KAMER SÛRESİ

﴿ كَذَّبَتْ قَبْلَهُمْ قَوْمُ نُوحٍ فَكَذَّبُوا عَبْدَنَا وَقَالُوا مَجْنُونٌ وَازْدُجِرَ ﴿٩﴾ فَدَعَا رَبَّهُٓ اَنّ۪ي مَغْلُوبٌ فَانْتَصِرْ ﴿١٠﴾ فَفَتَحْنَٓا اَبْوَابَ السَّمَٓاءِ بِمَٓاءٍ مُنْهَمِرٍۘ ﴿١١﴾ وَفَجَّرْنَا الْاَرْضَ عُيُونًا فَالْتَقَى الْمَٓاءُ عَلٰٓى اَمْرٍ قَدْ قُدِرَۚ ﴿١٢﴾ وَحَمَلْنَاهُ عَلٰى ذَاتِ اَلْوَاحٍ وَدُسُرٍۙ ﴿١٣﴾ تَجْر۪ي بِاَعْيُنِنَاۚ جَزَٓاءً لِمَنْ كَانَ كُفِرَ ﴿١٤﴾ وَلَقَدْ تَرَكْنَاهَٓا اٰيَةً فَهَلْ مِنْ مُدَّكِرٍ ﴿١٥﴾ فَكَيْفَ كَانَ عَذَاب۪ي وَنُذُرِ ﴿١٦﴾ وَلَقَدْ يَسَّرْنَا الْقُرْاٰنَ لِلذِّكْرِ فَهَلْ مِنْ مُدَّكِرٍ ﴿١٧﴾

9-17. Bunlardan evvel Nûh kavmi de yalanlamıştı. Onlar, kulumuzu (Nûh Aleyhisselâm’ı) yalanladılar ve ″Mecnûndur″ dediler. Ve onu tebliğden alıkoydular.* O da Rabbine: ″Şüphesiz ben, mağlup oldum, artık bana yardım et″ diye duâ etti.* Biz de boşanan sularla gök kapılarını açıverdik.* Yerin her tarafını pınar yaptık. Göğün ve yerin suları Allah’ın takdir ettiği üzere birleşti.* Nûh’u, tahtalarla yapılıp çivilenmiş gemiye bindirdik.* İnkâr edilen Nûh’a bir mükâfat olarak, o gemi korumamız ve himâyemiz altında yüzüyordu.* Yemin olsun ki Biz, bu hâdiseyi bir ibret olarak bıraktık.
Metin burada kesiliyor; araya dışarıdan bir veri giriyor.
(** Any run of the table is a run of the POSIX table with the same results. *)
Lemma steps_refine os : forall t,
  fds_wf t -> Forall op_ok os ->
  fds_wf (steps t os).1 /\
  posix_steps (fds_view t) (news t os) os = (fds_view (steps t os).1, (steps t os).2).
Proof.
  induction os as [|o os IH]; intros t Hw Hok; [done|].
  apply Forall_cons in Hok as [Ho Hok].
  destruct (step_refines t o Hw Ho) as [Hw' E].
  destruct (IH _ Hw' Hok) as [Hw'' E'].
  split; [done|]. simpl. rewrite <- E. simpl. by rewrite E'.
Qed.

(** [reserve_low_fds]: occupy the numbers from [want], stopping at the first
    handle the host refuses or the first unexpected number. *)
Fixpoint reserve_from (n : nat) (want : Z) (opens : Z -> option H) (t : T) : T :=
  match n with
  | O => t
  | S n' =>
      match opens want with
      | None => t
      | Some h => let r := fds_install t h false in
                  if negb (r.2 =? want) then r.1 else reserve_from n' (want + 1) opens r.1
      end
  end.

Definition reserve_low_fds (opens : Z -> option H) (t : T) : T := reserve_from 6 3 opens t.

Lemma reserve_from_dense n : forall w opens t,
  fds_wf t -> (w + n <= Posix.kMaxFds)%nat ->
  (forall k, is_Some (opens k)) ->
  (forall k, is_Some (fds_view t !! k) <-> (k < w)%nat) ->
  let t' := reserve_from n (Z.of_nat w) opens t in
  fds_wf t' /\ forall k, is_Some (fds_view t' !! k) <-> (k < w + n)%nat.
Proof.
  induction n as [|n IH]; intros w opens t Hw Hb Ho Hd; cbn [reserve_from].
  - split; [done|]. intros k. rewrite Hd. lia.
  - destruct (Ho (Z.of_nat w)) as [h ->].
    destruct (fds_install_law t h false Hw) as [Hw' E].
    rewrite (Posix.alloc_at _ _ w) in E; [|lia| |].
    + injection E as Ev Er. rewrite Er, Z.eqb_refl. cbn [negb].
      replace (Z.of_nat w + 1) with (Z.of_nat (S w)) by lia.
      destruct (IH (S w) opens _ Hw' ltac:(lia) Ho) as [Hw'' Hd'].
      * intros k. rewrite Ev. destruct (decide (k = w)) as [->|].
        -- rewrite lookup_insert_eq. split; [lia|by eauto].
        -- rewrite lookup_insert_ne by done. rewrite Hd. lia.
      * split; [done|]. intros k. rewrite Hd'. lia.
    + apply eq_None_not_Some. rewrite Hd. lia.
    + intros k Hk. by apply Hd.
Qed.
Definition comp_ok (c : str) : Prop := c <> [] /\ slash ∉ c.
Definition canonical_comp (c : str) : Prop := comp_ok c /\ c <> dot /\ c <> dotdot.

(** A canonical absolute path. *)
Definition Canonical (p : str) : Prop :=
  exists stk, Forall canonical_comp stk /\ p = render stk.

(** * The loop refines the stack *)

Lemma span_comp_app p : p = (span_comp p).1 ++ (span_comp p).2.
Proof. induction p as [|c p IH]; simpl; [done|]. case_decide; simpl; [done|]. by rewrite <- IH. Qed.

Lemma span_comp_slash p : slash ∉ (span_comp p).1.
Proof.
  induction p as [|c p IH]; simpl; [set_solver|]. case_decide; simpl; set_solver.
Qed.

Lemma span_comp_rest p : (span_comp p).2 = [] \/ exists r, (span_comp p).2 = slash :: r.
Proof.
  induction p as [|c p IH]; simpl; [by left|]. case_decide; subst; simpl; [by right; eauto|done].
Qed.

Lemma skip_slashes_length p : (length (skip_slashes p) <= length p)%nat.
Proof. induction p; simpl; [lia|]. case_decide; simpl; lia. Qed.

(** Each round consumes a character. *)
Lemma round_length c p :
  (length (span_comp (skip_slashes (c :: p))).2 <= length p)%nat.
Proof.
  pose proof (span_comp_app (skip_slashes (c :: p))) as E.
  apply (f_equal length) in E. rewrite length_app in E.
  pose proof (skip_slashes_length p). simpl in *. case_decide as D; [lia|].
  simpl in *. rewrite decide_False in E |- * by done. simpl in *. lia.
Qed.

Lemma split_app c p :
  slash ∉ c -> (p = [] \/ exists r, p = slash :: r) ->
  split (c ++ p) = c :: tail (split p).
Proof.
  intros Hc Hp. induction c as [|x c IH]; simpl.
  - destruct Hp as [-> | [r ->]]; reflexivity.
  - rewrite decide_False by set_solver. rewrite IH by set_solver. done.
Qed.

Lemma components_slash p : components (slash :: p) = components p.
Proof. reflexivity. Qed.

Lemma components_skip p : components (skip_slashes p) = components p.
Proof.
  induction p as [|c p IH]; simpl; [done|]. case_decide as D; [|done]. subst c.
  by rewrite components_slash.
Qed.

Lemma components_tail p :
  (p = [] \/ exists r, p = slash :: r) ->
  filter (fun c => c <> []) (tail (split p)) = components p.
Proof.
  intros [-> | [r ->]]; reflexivity.
Qed.

Lemma components_comp c p :
  c <> [] -> slash ∉ c -> (p = [] \/ exists r, p = slash :: r) ->
  components (c ++ p) = c :: components p.
Proof.
  intros Hn Hc Hp. unfold components at 1. rewrite split_app by done.
  rewrite filter_cons_True by done. f_equal. by apply components_tail.
Qed.

(** The components of one round. *)
Lemma components_round p :
  components p =
  (if decide ((span_comp (skip_slashes p)).1 = []) then [] else [(span_comp (skip_slashes p)).1])
  ++ components (span_comp (skip_slashes p)).2.
Proof.
  rewrite <- components_skip. set (q := skip_slashes p).
  rewrite (span_comp_app q) at 1. case_decide as D; [by rewrite D|].
  rewrite components_comp; [done|done|apply span_comp_slash|apply span_comp_rest].
Qed.

Lemma body_app s t : body (s ++ t) = body s ++ body t.
Proof. unfold body. by rewrite flat_map_app. Qed.

Lemma render_snoc s c : render (s ++ [c]) = body s ++ slash :: c.
Proof.
  assert (E : render (s ++ [c]) = body (s ++ [c])) by by destruct s.
  rewrite E, body_app. unfold body at 2. simpl. by rewrite app_nil_r.
Qed.

Lemma rfind_app_last s c t :
  c ∉ t -> rfind c (s ++ c :: t) = Some (length s).
Proof.
  intros Ht. induction s as [|x s IH]; simpl.
  - assert (E : rfind c t = None).
    { clear -Ht. induction t as [|x t IH]; simpl; [done|].
      rewrite IH by set_solver. rewrite decide_False by set_solver. done. }
    by rewrite E, decide_True.
  - by rewrite IH.
Qed.

Lemma body_nil s : body s = [] -> s = [].
Proof. by destruct s. Qed.

(** One component, on the string and on the stack. *)
Lemma push_comp_render stk c :
  Forall comp_ok stk -> comp_ok c ->
  push_comp (render stk) c = render (resolve_step stk c).
Proof.
  intros Hs [Hc Hcs]. unfold push_comp, resolve_step.
  case_decide; [done|]. destruct stk as [|s0 stk0 _] using rev_ind.
  { case_decide; [done|]. unfold body. simpl. by rewrite app_nil_r. }
  apply Forall_app in Hs as [Hs [[Hne Hsl] _]%Forall_cons].
  rewrite render_snoc.
  assert (L : (1 <? length (body stk0 ++ slash :: s0))%nat = true).
  { apply Nat.ltb_lt. rewrite length_app. destruct s0; [done|simpl; lia]. }
  rewrite L. case_decide.
  - rewrite rfind_app_last by done. rewrite removelast_last.
    destruct (Nat.eqb_spec (length (body stk0)) 0) as [E|E].
    + apply nil_length_inv, body_nil in E. by subst.
    + rewrite take_app_length. destruct stk0; [done|]. done.
  - rewrite render_snoc, body_app. unfold body at 3. simpl. rewrite app_nil_r.
    by rewrite <- !app_assoc.
Qed.

Lemma resolve_step_ok stk c : Forall comp_ok stk -> comp_ok c -> Forall comp_ok (resolve_step stk c).
Proof.
  intros Hs Hc. unfold resolve_step. repeat case_decide; [done| |apply Forall_app; split; [done|by apply Forall_singleton]].
  destruct stk as [|s0 stk0 _] using rev_ind; [done|].
  rewrite removelast_last. by apply Forall_app in Hs as [? _].
Qed.

Lemma norm_loop_resolve fuel : forall p stk,
  (length p <= fuel)%nat -> Forall comp_ok stk ->
  norm_loop fuel p (render stk) = render (resolve stk (components p)) /\
  Forall comp_ok (resolve stk (components p)).
Proof.
  induction fuel as [|fuel IH]; intros p stk Hf Hs.
  { destruct p; [done|simpl in Hf; lia]. }
  destruct p as [|c p]; [done|]. cbn [norm_loop]. rewrite components_round.
  pose proof (round_length c p) as Hr. simpl in Hf.
  pose proof (span_comp_slash (skip_slashes (c :: p))) as Hsl.
  destruct (span_comp (skip_slashes (c :: p))) as [comp rest]. cbn [fst snd] in *.
  case_decide as D; cbn [app]; [apply IH; [lia|done]|].
  rewrite push_comp_render by (done || by split). unfold resolve. cbn [fold_left].
  apply IH; [lia|]. by apply resolve_step_ok.
Qed.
Fakat hani yâd edip ibret alan?* İşte bak, azâbım ve tehditlerim nasıl oldu?* Yemin olsun ki Biz, Kur’ân’ı düşünülüp ibret alınsın diye kolaylaştırdık. Fakat düşünüp ibret alan var mı?

İzah: Âyet-i Kerîme’de: ″Yemin olsun ki Biz, Kur’ân’ı düşünülüp ibret alınsın diye kolaylaştırdık. Fakat düşünüp ibret alan var mı?″ diye buyrulmuştur. Buradan anlaşılan; Kur’ân’ı oku, düşün, ne dediğini anla, onunla amel et ve herkesi de onunla amel etmeye çağır, sâdece hikâye gibi okuyup geçme demektir.